As the Russian invasion of Ukraine enters its second month, the Philadelphia Archdiocese is gearing up to help resettle Ukrainian refugees, while encouraging parish collections for on-the-ground aid.
President Joe Biden announced March 24 the U.S. is ready to “welcome 100,000 Ukrainians to the United States with a focus on reuniting families.”
James Amato, secretary for archdiocesan Catholic Human Services, said his staff is “prepared and willing to assist with any immigration efforts that come forward” in the process.
Two days after President Biden’s announcement, Amato and other archdiocesan officials met with Archbishop Borys Gudziak, metropolitan archbishop of Ukrainian Catholics in the United States, to discuss specific forms of support.
“Most of those coming will be women and children,” said Amy Stoner, director of community-based, housing and homelessness services for archdiocesan Catholic Social Services (CSS).

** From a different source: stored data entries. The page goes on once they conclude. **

(* ===== verification/Tls.v ===== *)
(** TLS over the sockets: [kernel/tcp/src/tcp_tls.c].

    The functions of OpenSSL the code calls are the methods of the class [OpenSSL],
    over the same state as the calls of the system; [OpenSSLLaws] is what their
    documentation says.  With [Posix] this file implements the interface of
    [Sockets]: the instance [posix_sockets]. *)

From Stdlib Require String.
From stdpp Require Import gmap.
From S2P Require Import Prelude Maps Sockets Connections Posix.
Import Stdlib.Strings.String.StringSyntax.
#[local] Delimit Scope string_scope with str.

(** The errors the code tells apart. *)
Inductive ssl_error : Type :=
| SSL_ERROR_NONE | SSL_ERROR_SSL | SSL_ERROR_WANT_READ | SSL_ERROR_WANT_WRITE | SSL_ERROR_SYSCALL
| SSL_ERROR_ZERO_RETURN | SSL_ERROR_OTHER (n : Z).

#[export] Instance ssl_error_eq_dec : EqDecision ssl_error.
Proof. solve_decision. Defined.

Inductive ssl_option : Type :=
| SSL_OP_NO_SSLv2 | SSL_OP_NO_SSLv3 | SSL_OP_NO_COMPRESSION | SSL_OP_CIPHER_SERVER_PREFERENCE.

Inductive ssl_verify : Type :=
| SSL_VERIFY_NONE
| SSL_VERIFY_PEER
| SSL_VERIFY_PEER_FAIL_IF_NO_PEER_CERT.

Class OpenSSL `{System} := {
  (** [SSL_library_init], [SSL_load_error_strings] and [OpenSSL_add_all_algorithms]. *)
  SSL_library_init : sys → sys;
  (** [EVP_cleanup] and [ERR_free_strings]. *)
  EVP_cleanup : sys → sys;
  ERR_get_error : sys → Z * sys;
  ERR_peek_error : sys → Z;
  ERR_clear_error : sys → sys;
  ERR_error_string_n : Z → String.string;
  TLS1_2_VERSION : Z;
  (** With the method of servers or the method of clients. *)
  SSL_CTX_new : bool → sys → option positive * sys;
  SSL_CTX_set_min_proto_version : positive → Z → sys → Z * sys;
  SSL_CTX_set_options : positive → list ssl_option → sys → sys;
  SSL_CTX_set_cipher_list : positive → list Z → sys → Z * sys;
  SSL_CTX_use_certificate_chain_file : positive → list Z → sys → Z * sys;
  SSL_CTX_use_PrivateKey_file : positive → list Z → sys → Z * sys;
  SSL_CTX_check_private_key : positive → sys → Z * sys;
  SSL_CTX_load_verify_locations : positive → list Z → sys → Z * sys;
  SSL_CTX_set_default_verify_paths : positive → sys → Z * sys;
  SSL_CTX_set_verify : positive → ssl_verify → sys → sys;
  SSL_CTX_free : positive → sys → sys;
  SSL_new : positive → sys → option positive * sys;
  SSL_set_fd : positive → Z → sys → Z * sys;
  SSL_set_tlsext_host_name : positive → list Z → sys → Z * sys;
  SSL_accept : positive → sys → Z * sys;
  SSL_connect : positive → sys → Z * sys;
  SSL_get_error : positive → Z → sys → ssl_error;
  SSL_write : positive → list Z → Z → sys → Z * sys;
  SSL_read : positive → Z → sys → Z * list Z * sys;
  SSL_shutdown : positive → sys → Z * sys;
  SSL_free : positive → sys → sys;
}.

Section tls.
Context `{OpenSSL}.

(** [tls_initialized] *)
Definition ak_tcp_tls_init (tls_initialized : bool) (w : sys) : bool * sys :=
  if tls_initialized then (tls_initialized, w) else (true, SSL_library_init w).

Definition ak_tcp_tls_deinit (tls_initialized : bool) (w : sys) : bool * sys :=
  if negb tls_initialized then (tls_initialized, w) else (false, EVP_cleanup w).

Definition ak_tcp_tls_error_string (w : sys) : String.string * sys :=
  let '(err, w) := ERR_get_error w in
  (if err =? 0 then "Unknown TLS error"%str else ERR_error_string_n err, w).

(** What an error is reported with: a text, or the error OpenSSL has queued. *)
Inductive message : Type :=
| Text (text : String.string)
| Queued.

(** [if (error) { *error = ... }] *)
Definition report (m : message) (error : error_ptr) (w : sys) : error_ptr * sys :=
  match error, m with
  | None, _ => (None, w)
  | Some _, Text text => (set_error error text, w)
  | Some _, Queued => let '(text, w) := ak_tcp_tls_error_string w in (set_error error text, w)
  end.

(** Calls that must answer 1, one after the other, until one does not. *)
Fixpoint require (steps : list ((sys → Z * sys) * message)) (error : error_ptr) (w : sys) : bool * error_ptr * sys :=
  match steps with
  | [] => (true, error, w)
  | (call, m) :: steps =>
      let '(rc, w) := call w in
      if negb (rc =? 1) then let '(error, w) := report m error w in (false, error, w) else require steps error w
  end.

(** A call without an answer, among such calls. *)
Definition always (call : sys → sys) : (sys → Z * sys) * message := (λ w, (1, call w), Queued).

Definition min_proto (ctx : positive) (min_version : Z) : (sys → Z * sys) * message :=
  let tls_ver := if 0 <? min_version then min_version else TLS1_2_VERSION in
  (SSL_CTX_set_min_proto_version ctx tls_ver, Text "Failed to set minimum TLS version"%str).

Definition cipher_list (ctx : positive) (ciphers : option (list Z)) : list ((sys → Z * sys) * message) :=
  match ciphers with
  | Some c => [(SSL_CTX_set_cipher_list ctx c, Text "Failed to set cipher list"%str)]
  | None => []
  end.

Definition key_pair (ctx : positive) (cert_file key_file : list Z) : list ((sys → Z * sys) * message) :=
  [(SSL_CTX_use_certificate_chain_file ctx cert_file, Queued);
   (SSL_CTX_use_PrivateKey_file ctx key_file, Queued);
   (SSL_CTX_check_private_key ctx, Text "Certificate and private key do not match"%str)].

(** The calls on a new context, and then its mode of verification; a context that
    cannot be set up is freed. *)
Definition set_up_ctx (server : bool) (steps : positive → list ((sys → Z * sys) * message)) (mode : ssl_verify)
    (error : error_ptr) (w : sys) : option positive * error_ptr * sys :=
  let '(ctx, w) := SSL_CTX_new server w in
  match ctx with
  | None => let '(error, w) := report Queued error w in (None, error, w)
  | Some ctx =>
      let '(ok, error, w) := require (steps ctx) error w in
      if ok then (Some ctx, error, SSL_CTX_set_verify ctx mode w) else (None, error, SSL_CTX_free ctx w)
  end.

Definition server_options : list ssl_option :=
  [SSL_OP_NO_SSLv2; SSL_OP_NO_SSLv3; SSL_OP_NO_COMPRESSION; SSL_OP_CIPHER_SERVER_PREFERENCE].
Definition client_options : list ssl_option := [SSL_OP_NO_SSLv2; SSL_OP_NO_SSLv3; SSL_OP_NO_COMPRESSION].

Stoner and her team have long experience with refugee resettlement. Through a contract with the U.S. Conference of Catholic Bishops (USCCB), CSS has most recently been aiding some 110 Afghan evacuees — including a mother with newborn twins and an expectant mother — with basic necessities, housing, health care, case management, cultural orientation and employment.
As part of the initiative, CSS has been collaborating closely with agencies such as the Nationalities Services Center (NSC) and HIAS, and expects to do the same for Ukrainian refugees, said Stoner.
Both she and Amato noted CSS’s immigration legal services will play a key role in the effort, since many Ukrainian families already in the U.S. are seeking to sponsor relatives who are fleeing the war.
Monetary donations are also being sought to bolster refugee relief, medical supplies and pastoral care in Ukraine.
Days after the Russian invasion, the USCCB announced its annual collection for Aid to the Church in Central and Eastern Europe would be directed to Ukraine.
In the Philadelphia Archdiocese, parishes are also encouraged to take up additional collections for the Humanitarian Aid Fund of the Ukrainian Catholic Church in America, representing the Ukrainian Catholic Archeparchy of Philadelphia, Eparchy of Stamford, Eparchy of St. Nicholas in Chicago and Eparchy of St. Josaphat in Parma, Ohio.
The fund is directly supporting humanitarian aid organizations and suffering church institutions in Ukraine: Caritas Ukraine (part of Caritas Internationalis, the universal church’s official humanitarian arm); the Ukrainian Catholic University, which has organized an emergency medical supplies program; the Ukrainian Catholic Church Curia in Kyiv; the Kharkiv Exarchate (church jurisdiction), located in a city particularly targeted by Russian forces; and the Ukrainian Greek Catholic Eparchies in Poland, to which about 2.3 million Ukrainian refugees have fled.
Archdiocesan collections for Ukraine should be sent to the Chancery Office (222 North 17th Street, Philadelphia, PA 19103), with checks made payable to the Archeparchy of Philadelphia and the words “Humanitarian Aid” in the memo line. Online contributions can be made via Paypal through the archeparchy website at ukrarcheparchy.us/donate.
Along with practical aid, local residents remain in spiritual solidarity with Ukrainians, said Amato.
“Our prayers go out to the suffering people of Ukraine,” he said.